Dataset entries
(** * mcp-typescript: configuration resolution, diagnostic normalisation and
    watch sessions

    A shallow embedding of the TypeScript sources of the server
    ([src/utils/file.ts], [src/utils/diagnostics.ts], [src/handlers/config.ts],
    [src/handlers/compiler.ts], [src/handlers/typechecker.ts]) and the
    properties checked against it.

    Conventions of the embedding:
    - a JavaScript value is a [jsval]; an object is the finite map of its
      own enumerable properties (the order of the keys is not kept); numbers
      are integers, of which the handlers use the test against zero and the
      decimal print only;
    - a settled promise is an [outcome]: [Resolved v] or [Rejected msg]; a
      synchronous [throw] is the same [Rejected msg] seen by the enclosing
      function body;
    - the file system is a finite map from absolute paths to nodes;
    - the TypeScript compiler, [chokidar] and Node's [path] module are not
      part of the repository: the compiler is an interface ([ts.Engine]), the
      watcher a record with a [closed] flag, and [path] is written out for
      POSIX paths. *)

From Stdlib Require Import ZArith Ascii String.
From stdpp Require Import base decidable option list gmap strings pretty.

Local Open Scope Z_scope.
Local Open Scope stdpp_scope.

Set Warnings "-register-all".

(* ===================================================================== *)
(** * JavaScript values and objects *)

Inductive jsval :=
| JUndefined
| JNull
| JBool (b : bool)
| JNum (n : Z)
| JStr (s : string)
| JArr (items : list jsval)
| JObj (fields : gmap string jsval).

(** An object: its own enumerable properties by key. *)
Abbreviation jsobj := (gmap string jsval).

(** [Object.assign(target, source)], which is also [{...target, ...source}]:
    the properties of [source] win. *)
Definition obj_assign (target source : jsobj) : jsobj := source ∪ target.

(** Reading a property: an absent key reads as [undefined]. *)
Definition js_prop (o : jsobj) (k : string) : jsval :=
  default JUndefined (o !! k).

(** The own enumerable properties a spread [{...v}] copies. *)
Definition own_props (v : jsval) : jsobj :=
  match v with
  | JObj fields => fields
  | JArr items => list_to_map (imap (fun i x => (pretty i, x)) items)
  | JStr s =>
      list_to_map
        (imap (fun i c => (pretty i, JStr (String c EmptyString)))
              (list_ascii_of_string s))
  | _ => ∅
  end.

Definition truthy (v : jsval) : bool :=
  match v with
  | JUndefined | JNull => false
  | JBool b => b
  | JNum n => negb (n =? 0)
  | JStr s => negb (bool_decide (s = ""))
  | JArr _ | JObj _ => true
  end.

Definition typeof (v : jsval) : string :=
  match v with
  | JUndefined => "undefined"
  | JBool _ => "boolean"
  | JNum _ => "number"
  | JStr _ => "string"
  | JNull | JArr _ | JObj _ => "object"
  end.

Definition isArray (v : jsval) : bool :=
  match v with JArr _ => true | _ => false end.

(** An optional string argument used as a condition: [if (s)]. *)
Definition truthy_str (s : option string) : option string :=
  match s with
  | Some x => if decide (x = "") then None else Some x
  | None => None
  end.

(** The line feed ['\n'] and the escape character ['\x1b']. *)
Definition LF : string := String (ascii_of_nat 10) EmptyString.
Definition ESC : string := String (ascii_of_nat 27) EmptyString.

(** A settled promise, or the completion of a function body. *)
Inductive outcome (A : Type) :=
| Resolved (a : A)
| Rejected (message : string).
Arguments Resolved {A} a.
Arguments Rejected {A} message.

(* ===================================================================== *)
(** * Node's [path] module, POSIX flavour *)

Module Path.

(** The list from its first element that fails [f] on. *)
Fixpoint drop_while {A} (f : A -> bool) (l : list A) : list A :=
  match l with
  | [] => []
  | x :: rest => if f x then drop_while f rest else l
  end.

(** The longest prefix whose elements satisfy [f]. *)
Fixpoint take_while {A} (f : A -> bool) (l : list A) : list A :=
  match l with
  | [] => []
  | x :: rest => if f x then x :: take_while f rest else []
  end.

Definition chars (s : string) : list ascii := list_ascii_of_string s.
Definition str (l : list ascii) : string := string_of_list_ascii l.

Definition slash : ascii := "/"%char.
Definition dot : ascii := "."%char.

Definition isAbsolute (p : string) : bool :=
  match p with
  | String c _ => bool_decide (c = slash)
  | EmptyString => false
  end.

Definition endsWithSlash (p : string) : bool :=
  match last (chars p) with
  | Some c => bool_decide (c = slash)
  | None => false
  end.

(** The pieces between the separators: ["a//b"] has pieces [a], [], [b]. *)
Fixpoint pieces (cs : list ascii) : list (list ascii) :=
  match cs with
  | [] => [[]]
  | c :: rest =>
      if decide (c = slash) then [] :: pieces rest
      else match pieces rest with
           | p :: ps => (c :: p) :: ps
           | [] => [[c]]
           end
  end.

==

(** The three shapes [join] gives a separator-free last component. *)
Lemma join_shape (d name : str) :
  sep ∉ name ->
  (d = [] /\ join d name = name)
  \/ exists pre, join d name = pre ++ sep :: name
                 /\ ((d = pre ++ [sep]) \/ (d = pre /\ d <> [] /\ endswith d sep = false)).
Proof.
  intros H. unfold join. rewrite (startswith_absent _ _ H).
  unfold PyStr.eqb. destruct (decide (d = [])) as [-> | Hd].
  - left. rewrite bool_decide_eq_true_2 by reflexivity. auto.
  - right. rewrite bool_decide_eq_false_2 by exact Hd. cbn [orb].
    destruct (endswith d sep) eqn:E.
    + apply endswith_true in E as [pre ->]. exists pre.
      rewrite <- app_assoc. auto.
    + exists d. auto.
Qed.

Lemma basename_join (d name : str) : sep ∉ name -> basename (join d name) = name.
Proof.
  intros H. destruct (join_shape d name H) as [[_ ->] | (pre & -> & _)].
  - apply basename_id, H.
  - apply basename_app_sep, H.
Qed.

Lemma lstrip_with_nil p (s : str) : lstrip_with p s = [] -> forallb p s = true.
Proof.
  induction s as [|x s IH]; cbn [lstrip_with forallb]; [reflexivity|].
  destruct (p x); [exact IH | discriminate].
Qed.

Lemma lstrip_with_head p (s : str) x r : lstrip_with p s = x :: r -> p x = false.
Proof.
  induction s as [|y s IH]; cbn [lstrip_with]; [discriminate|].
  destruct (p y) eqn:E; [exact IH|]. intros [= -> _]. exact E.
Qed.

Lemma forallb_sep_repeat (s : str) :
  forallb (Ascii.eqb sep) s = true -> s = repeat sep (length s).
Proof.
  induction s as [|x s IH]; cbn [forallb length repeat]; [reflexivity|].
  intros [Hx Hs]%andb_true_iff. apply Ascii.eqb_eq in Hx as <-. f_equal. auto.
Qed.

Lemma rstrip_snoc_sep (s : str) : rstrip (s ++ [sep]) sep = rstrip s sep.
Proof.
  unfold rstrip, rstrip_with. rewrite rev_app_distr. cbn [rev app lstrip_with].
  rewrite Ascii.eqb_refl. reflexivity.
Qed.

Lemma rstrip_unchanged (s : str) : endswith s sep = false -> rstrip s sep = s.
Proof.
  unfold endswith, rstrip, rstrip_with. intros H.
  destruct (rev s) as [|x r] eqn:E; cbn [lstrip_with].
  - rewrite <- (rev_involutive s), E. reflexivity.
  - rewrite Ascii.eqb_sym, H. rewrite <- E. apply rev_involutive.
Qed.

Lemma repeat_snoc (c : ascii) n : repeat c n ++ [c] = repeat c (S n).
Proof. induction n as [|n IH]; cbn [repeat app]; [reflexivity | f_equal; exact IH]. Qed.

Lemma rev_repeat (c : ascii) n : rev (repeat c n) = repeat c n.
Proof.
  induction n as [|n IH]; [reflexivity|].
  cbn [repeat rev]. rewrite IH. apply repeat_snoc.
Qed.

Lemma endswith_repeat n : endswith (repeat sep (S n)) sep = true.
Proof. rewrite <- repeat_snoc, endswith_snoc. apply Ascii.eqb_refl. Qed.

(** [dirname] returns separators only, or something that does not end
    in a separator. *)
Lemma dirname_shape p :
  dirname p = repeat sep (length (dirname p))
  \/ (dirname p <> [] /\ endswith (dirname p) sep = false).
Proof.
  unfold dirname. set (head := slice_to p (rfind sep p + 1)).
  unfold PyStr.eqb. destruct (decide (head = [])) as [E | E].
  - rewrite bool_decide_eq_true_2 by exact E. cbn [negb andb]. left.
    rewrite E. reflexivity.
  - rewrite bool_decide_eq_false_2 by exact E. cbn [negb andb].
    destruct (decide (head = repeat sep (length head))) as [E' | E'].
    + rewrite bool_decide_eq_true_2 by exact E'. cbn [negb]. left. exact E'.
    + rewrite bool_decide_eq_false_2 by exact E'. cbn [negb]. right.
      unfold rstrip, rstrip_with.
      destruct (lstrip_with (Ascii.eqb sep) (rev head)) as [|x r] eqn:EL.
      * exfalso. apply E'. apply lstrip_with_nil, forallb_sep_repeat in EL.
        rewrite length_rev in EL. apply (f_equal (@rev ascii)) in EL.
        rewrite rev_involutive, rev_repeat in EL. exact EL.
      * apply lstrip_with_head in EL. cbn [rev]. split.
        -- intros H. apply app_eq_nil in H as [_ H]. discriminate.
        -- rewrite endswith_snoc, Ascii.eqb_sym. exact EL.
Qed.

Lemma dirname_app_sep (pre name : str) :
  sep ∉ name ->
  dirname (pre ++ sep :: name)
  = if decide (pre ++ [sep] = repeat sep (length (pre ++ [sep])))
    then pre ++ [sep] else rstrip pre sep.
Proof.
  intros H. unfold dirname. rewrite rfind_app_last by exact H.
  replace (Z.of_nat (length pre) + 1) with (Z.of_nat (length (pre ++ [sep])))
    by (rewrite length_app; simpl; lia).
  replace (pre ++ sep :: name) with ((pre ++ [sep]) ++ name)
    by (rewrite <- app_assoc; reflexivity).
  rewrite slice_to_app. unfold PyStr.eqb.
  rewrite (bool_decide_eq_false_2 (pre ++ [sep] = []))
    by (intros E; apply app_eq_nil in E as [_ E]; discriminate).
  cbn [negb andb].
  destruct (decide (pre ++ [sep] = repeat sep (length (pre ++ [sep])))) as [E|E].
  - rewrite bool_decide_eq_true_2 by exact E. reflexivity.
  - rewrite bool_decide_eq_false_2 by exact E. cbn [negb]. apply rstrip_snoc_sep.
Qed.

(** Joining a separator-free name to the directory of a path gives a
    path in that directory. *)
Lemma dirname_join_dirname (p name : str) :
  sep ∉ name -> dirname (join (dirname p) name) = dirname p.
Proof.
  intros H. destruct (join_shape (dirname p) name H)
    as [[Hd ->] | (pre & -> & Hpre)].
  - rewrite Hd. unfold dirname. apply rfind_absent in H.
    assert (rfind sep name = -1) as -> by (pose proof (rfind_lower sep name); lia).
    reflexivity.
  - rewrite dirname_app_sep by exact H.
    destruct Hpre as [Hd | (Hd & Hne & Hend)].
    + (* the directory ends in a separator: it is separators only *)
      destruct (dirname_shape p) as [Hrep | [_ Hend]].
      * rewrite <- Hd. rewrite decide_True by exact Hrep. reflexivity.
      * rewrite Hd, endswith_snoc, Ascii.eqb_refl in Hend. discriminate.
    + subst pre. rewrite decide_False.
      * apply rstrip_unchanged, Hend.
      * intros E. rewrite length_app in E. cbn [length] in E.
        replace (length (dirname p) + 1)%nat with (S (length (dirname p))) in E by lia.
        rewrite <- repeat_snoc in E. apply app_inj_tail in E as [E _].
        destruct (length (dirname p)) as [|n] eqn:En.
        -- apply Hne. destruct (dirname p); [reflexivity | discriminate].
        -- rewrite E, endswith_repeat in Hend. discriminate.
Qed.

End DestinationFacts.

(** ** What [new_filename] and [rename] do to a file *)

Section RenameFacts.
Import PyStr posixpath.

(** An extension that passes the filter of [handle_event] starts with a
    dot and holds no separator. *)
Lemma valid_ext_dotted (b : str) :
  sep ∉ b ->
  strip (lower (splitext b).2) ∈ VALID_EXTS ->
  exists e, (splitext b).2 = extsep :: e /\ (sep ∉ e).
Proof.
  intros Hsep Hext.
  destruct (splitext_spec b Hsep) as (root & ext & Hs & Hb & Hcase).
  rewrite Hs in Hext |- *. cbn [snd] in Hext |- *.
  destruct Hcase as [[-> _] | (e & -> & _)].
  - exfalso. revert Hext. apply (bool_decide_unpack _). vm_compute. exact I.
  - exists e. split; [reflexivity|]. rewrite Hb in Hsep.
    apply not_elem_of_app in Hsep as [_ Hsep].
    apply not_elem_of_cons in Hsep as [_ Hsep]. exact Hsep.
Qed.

Task item:
Which lines above run from the one containing "(** * mcp-typescript: configuration" down to the one containing "[src/handlers/compiler.ts], [src/handlers/typechecker.ts]) and"? Repeat exactly those, both ends included, and nothing else.

Answer section:
(** * mcp-typescript: configuration resolution, diagnostic normalisation and
    watch sessions

    A shallow embedding of the TypeScript sources of the server
    ([src/utils/file.ts], [src/utils/diagnostics.ts], [src/handlers/config.ts],
    [src/handlers/compiler.ts], [src/handlers/typechecker.ts]) and the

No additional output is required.